I want to be able from time to time to take one of the workers out of the cluster, so that temporarily jobs are not scheduled on it, and then be able to bring it back.
Currently, it seems that the only way to do that is to stop the dkron service.
I explored the options:
- using /leave -> but then there is no /join to come back
- using /tags -> doesn't seem possible to modify node tags at runtime; also, adding multiple tags like "worker", "active" would not work, since scheduling takes any of the tag combinations.
Any suggestions?
Hi @alexef I'm trying to understand the motivation you have to have Dkron running when taking a node out of the cluster?
In my use case, I have long running machines that have many services running, dkron being only one of them.

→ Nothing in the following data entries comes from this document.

Lemma line_direction_token l t : line_direction l = Some t → t ∈ direction_tokens.
Proof.
  unfold line_direction.
  destruct (erDeclMatch (trim l)) as [[[|c tok]|]|] eqn:Hd; try done.
  - intros Heq. apply (inj Some) in Heq. subst t.
    apply (direction_token_upper (c :: tok)).
    unfold erDeclMatch in Hd. destruct (eq_ci _ _); [|done].
    destruct (drop 9 (trim l)) as [|x r]; [done|].
    destruct (ws_then_direction (x :: r)) as [tok'|] eqn:Hw; [|done].
    injection Hd as ->. by eapply ws_then_direction_token.
  - destruct (dirMatch (trim l)) as [tok|] eqn:Hm; [|done]. simpl.
    intros Heq. apply (inj Some) in Heq. subst t. apply direction_token_upper.
    unfold dirMatch in Hm. destruct (eq_ci _ _); [|done].
    by eapply ws_then_direction_token.
Qed.

Lemma preprocessER_loop_direction_token lines s s' :
  (∀ t, er_direction s = Some t → t ∈ direction_tokens) →
  preprocessER_loop lines s = Ok s' →
  ∀ t, er_direction s' = Some t → t ∈ direction_tokens.
Proof.
  revert s. induction lines as [|l lines IH]; intros s Hs; simpl.
  - by intros [= <-].
  - destruct (preprocessER_line l s) as [s1| |] eqn:H1; simpl; try done.
    apply IH. intros t. rewrite (preprocessER_line_direction _ _ _ H1).
    destruct (line_direction l) as [t'|] eqn:Hl; simpl; [|by apply Hs].
    intros [= <-]. by eapply line_direction_token.
Qed.

Lemma layoutDirection_token d :
  (∀ t, d = Some t → t ∈ direction_tokens) → layoutDirection d ∈ direction_tokens.
Proof.
  intros H. destruct d as [[|c r]|]; simpl; [| |]; try (by apply H);
    unfold direction_tokens; set_solver.
Qed.

Lemma preprocessER_direction_token code out :
  preprocessER code = Ok out → layoutDirection (out_direction out) ∈ direction_tokens.
Proof.
  unfold preprocessER.
  destruct (preprocessER_loop _ _) as [s| |] eqn:Hl; simpl; try done.
  intros [= <-]. simpl. apply layoutDirection_token.
  eapply preprocessER_loop_direction_token; [|exact Hl]. done.
Qed.

End LayoutDirection.

(** X21.  [render] reaches Mermaid or the placeholder without an exception,
    the placeholder exactly for a blank editor, and the layout direction it
    hands to Mermaid is one of TD, TB, BT, LR and RL. This holds of every ER
    text, and of every other text that holds no property name of
    [Object.prototype]. *)
Theorem render_layout_direction (editor_value : jsstr) :
  (isER (trim editor_value) = false → no_inherited_key editor_value) →
  ∃ plan, render editor_value = Ok plan
    ∧ match plan with
      | ShowPlaceholder => trim editor_value = []
      | RenderDiagram processed direction pass =>
          trim editor_value ≠ [] ∧ direction ∈ direction_tokens
      end.
Proof.
  intros _. unfold render. destruct (trim editor_value) as [|c r] eqn:Hraw.
  - by exists ShowPlaceholder.
  - destruct (isER (c :: r)).
    + destruct (preprocessER_total (c :: r)) as [out Hout]. rewrite Hout. simpl.
      eexists. split; [done|]. simpl. split; [done|].
      by eapply preprocessER_direction_token.
    + destruct (preprocessFlowchart_total (c :: r)) as (out & st & Hout).
      rewrite Hout. simpl. eexists. split; [done|]. simpl. split; [done|].
      unfold direction_tokens. set_solver.
Qed.

Lemma render_layout_direction_witness :
  ∃ plan, render (js "erDiagram
    direction rl
    Kunde {
    }
") = Ok plan
    ∧ match plan with
      | ShowPlaceholder => trim (js "erDiagram
    direction rl
    Kunde {
    }
") = []
      | RenderDiagram processed direction pass =>
          trim (js "erDiagram
    direction rl
    Kunde {
    }
") ≠ [] ∧ direction ∈ direction_tokens
      end.
Proof.
  apply render_layout_direction. intros _. vm_compute. reflexivity.
Defined.

Section Escape.

Lemma flat_map_replace_free (c : N) (rep s : jsstr) :
  c ∉ rep → c ∉ flat_map (fun x => if x =? c then rep else [x]) s.
Proof.
  intros Hrep. induction s as [|x r IH]; simpl; [by intros ?%elem_of_nil|].
  rewrite not_elem_of_app. split; [|done].
  destruct (x =? c) eqn:Hx; [done|]. apply N.eqb_neq in Hx. set_solver.
Qed.

Lemma flat_map_replace_keeps (c d : N) (rep s : jsstr) :
  d ∉ rep → d ∉ s → d ∉ flat_map (fun x => if x =? c then rep else [x]) s.
Proof.
  intros Hrep. induction s as [|x r IH]; simpl; [done|].
  intros Hs. rewrite not_elem_of_app. split; [|set_solver].
  destruct (x =? c); [done|]. set_solver.
Qed.

Lemma flat_map_replace_id (c : N) (rep s : jsstr) :
  c ∉ s → flat_map (fun x => if x =? c then rep else [x]) s = s.
Proof.
  induction s as [|x r IH]; simpl; [done|]. intros Hs.
  rewrite IH by set_solver.
  assert (x =? c = false) as -> by (apply N.eqb_neq; set_solver). done.
Qed.

End Escape.

(** X23.  The error message that [render] writes into the preview holds no
    angle bracket, and a message without angle brackets is written as it is. *)
Theorem escape_message_no_markup (msg : jsstr) :
  60 ∉ escape_message msg ∧ 62 ∉ escape_message msg
  ∧ (60 ∉ msg → 62 ∉ msg → escape_message msg = msg).
Proof.
  unfold escape_message. split_and!.
  - apply flat_map_replace_keeps; [compute_done|].
    apply flat_map_replace_free. compute_done.
  - apply flat_map_replace_free. compute_done.
  - intros H1 H2. rewrite (flat_map_replace_id 60) by done.
    by apply flat_map_replace_id.
Qed.

Section Routing.

Lemma ws_not_word c : is_ws c = true → is_word c = false.
Proof.
  unfold is_ws, is_word, is_alnum, is_lower, is_upper, is_digit. intros H.
  repeat match goal with
  | H : (_ || _) = true |- _ => apply orb_true_iff in H as [H|H]
  | H : (_ && _) = true |- _ => apply andb_true_iff in H as [?%N.leb_le ?%N.leb_le]
  | H : (_ =? _) = true |- _ => apply N.eqb_eq in H
  end;
  repeat (apply orb_false_iff; split); try (apply andb_false_iff);
    rewrite ?N.leb_gt, ?N.eqb_neq; lia.
Qed.

(** Where a line of [split] lies in the text: the first line at the start,
    any other after a separator, and each before a separator or at the
    end. *)
Lemma split_on_elem sep s l0 ls :
  split_on sep s = l0 :: ls →
  (∃ post, s = l0 ++ post ∧ (post = [] ∨ head post = Some sep))
  ∧ ∀ l, l ∈ ls →
      ∃ pre post, s = pre ++ l ++ post ∧ last pre = Some sep
                  ∧ (post = [] ∨ head post = Some sep).
Proof.
  revert l0 ls. induction s as [|c r IH]; intros l0 ls; simpl.
  - intros [= <- <-]. split; [exists []; by split; [|left]|].
    by intros l ?%elem_of_nil.
  - destruct (c =? sep) eqn:Hc.
    + apply N.eqb_eq in Hc. subst c. intros [= <- <-].
      split; [exists (sep :: r); split; [done|by right]|].
      pose proof (split_on_nonempty sep r) as Hne.
      destruct (split_on sep r) as [|l1 ls1] eqn:Hs; [done|].
      destruct (IH _ _ eq_refl) as [(post & Hr & Hpost) Hrest].
      intros l [->|Hl]%elem_of_cons.
      * exists [sep], post. by rewrite Hr at 1.
      * destruct (Hrest l Hl) as (pre & post' & Hr' & Hlast & Hpost').
        exists (sep :: pre), post'. split_and!; [by rewrite Hr' at 1| |done].
        by destruct pre.
    + pose proof (split_on_nonempty sep r) as Hne.
      destruct (split_on sep r) as [|l1 ls1] eqn:Hs; [done|].
      intros [= <- <-].
      destruct (IH _ _ eq_refl) as [(post & Hr & Hpost) Hrest].
      split; [exists post; split; [by rewrite Hr at 1|done]|].
      intros l Hl. destruct (Hrest l Hl) as (pre & post' & Hr' & Hlast & Hpost').
      exists (c :: pre), post'. split_and!; [by rewrite Hr' at 1| |done].
      by destruct pre.
Qed.

Lemma leading_ws_trimStart s :
  s = leading_ws s ++ trimStart s ∧ Forall (λ c, is_ws c = true) (leading_ws s).
Proof.
  induction s as [|c r [IH1 IH2]]; [by split|]. simpl.
  destruct (is_ws c) eqn:Hc; [|by split].
  split; [simpl; by f_equal|by constructor].
Qed.

(** A text is its trimmed text between two runs of white space. *)
Lemma trim_between s :
  ∃ w1 w2, s = w1 ++ trim s ++ w2
           ∧ Forall (λ c, is_ws c = true) w1 ∧ Forall (λ c, is_ws c = true) w2.
Proof.
  destruct (leading_ws_trimStart s) as [Hs Hw1].
  destruct (leading_ws_trimStart (rev (trimStart s))) as [Ht Hw2].
  exists (leading_ws s), (rev (leading_ws (rev (trimStart s)))).
  split_and!; [|done|by apply Forall_rev].
  rewrite Hs at 1. f_equal. unfold trim, trimEnd.
  rewrite <- rev_app_distr, <- Ht. by rewrite rev_involutive.
Qed.

Lemma erDeclMatch_shape t g :
  erDeclMatch t = Some g →
  ∃ k rest, t = k ++ rest ∧ length k = 9%nat ∧ eq_ci k (js "erDiagram") = true
            ∧ (rest = [] ∨ ∃ c r, rest = c :: r ∧ is_ws c = true).
Proof.
  unfold erDeclMatch. destruct (eq_ci (take 9 t) (js "erDiagram")) eqn:He; [|done].
  intros Hg. exists (take 9 t), (drop 9 t). split_and!.
  - by rewrite take_drop.
  - unfold eq_ci in He. apply bool_decide_eq_true in He.
    apply (f_equal length) in He. by rewrite !length_map in He.
  - done.
  - destruct (drop 9 t) as [|x r]; [by left|right].
    exists x, r. split; [done|].
    unfold ws_then_direction in Hg. simpl in Hg.
    destruct (is_ws x); [done|]. simpl in Hg. done.
Qed.

Lemma keyword_boundary_here (k C : jsstr) :
  length k = 9%nat → eq_ci k (js "erDiagram") = true →
  (∀ c, head C = Some c → is_word c = false) →
  keyword_boundary true (js "erDiagram") (k ++ C) = true.
Proof.
  intros Hlen Hk HC. unfold keyword_boundary.
  change (length (js "erDiagram")) with 9%nat.
  rewrite take_app_length' by done. rewrite Hk. simpl.
  rewrite lookup_app_r by lia. rewrite Hlen. simpl.
  destruct C as [|c C']; simpl; [done|]. by rewrite (HC c).
Qed.

Lemma isER_from_found (A k C : jsstr) (after_word : bool) :
  (A = [] → after_word = false) →
  (∀ c, last A = Some c → is_word c = false) →
  length k = 9%nat → eq_ci k (js "erDiagram") = true →
  (∀ c, head C = Some c → is_word c = false) →
  isER_from after_word (A ++ k ++ C) = true.
Proof.
  intros HA Hlast Hlen Hk HC. revert after_word HA.
  induction A as [|a A' IH]; intros after_word HA.
  - rewrite (HA eq_refl). simpl app.
    destruct k as [|k0 k']; [done|]. cbn [app isER_from].
    change (k0 :: k' ++ C) with ((k0 :: k') ++ C).
    by rewrite keyword_boundary_here.
  - cbn [app isER_from]. rewrite IH; [by rewrite orb_true_r| |].
    + intros c Hc. apply Hlast. by destruct A'.
    + intros ->. by apply Hlast.
Qed.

I configured other services to stop accepting requests, when consul goes in maintenance mode. When consul comes back, they automatically start receiving traffic. I imagine the same behaviour for the dkron agent: pause getting tasks, and then automatically resume.
@alexef I'm also encountering this issue. I cannot find a way to drain a Dkron node of running jobs before stopping it for maintenance.
This question can actually be extended to how to dynamically add and delete Dkron tags. Use tags to control whether the node is within the scheduled range. Refer to: #791
like #808 this should have been fixed by #983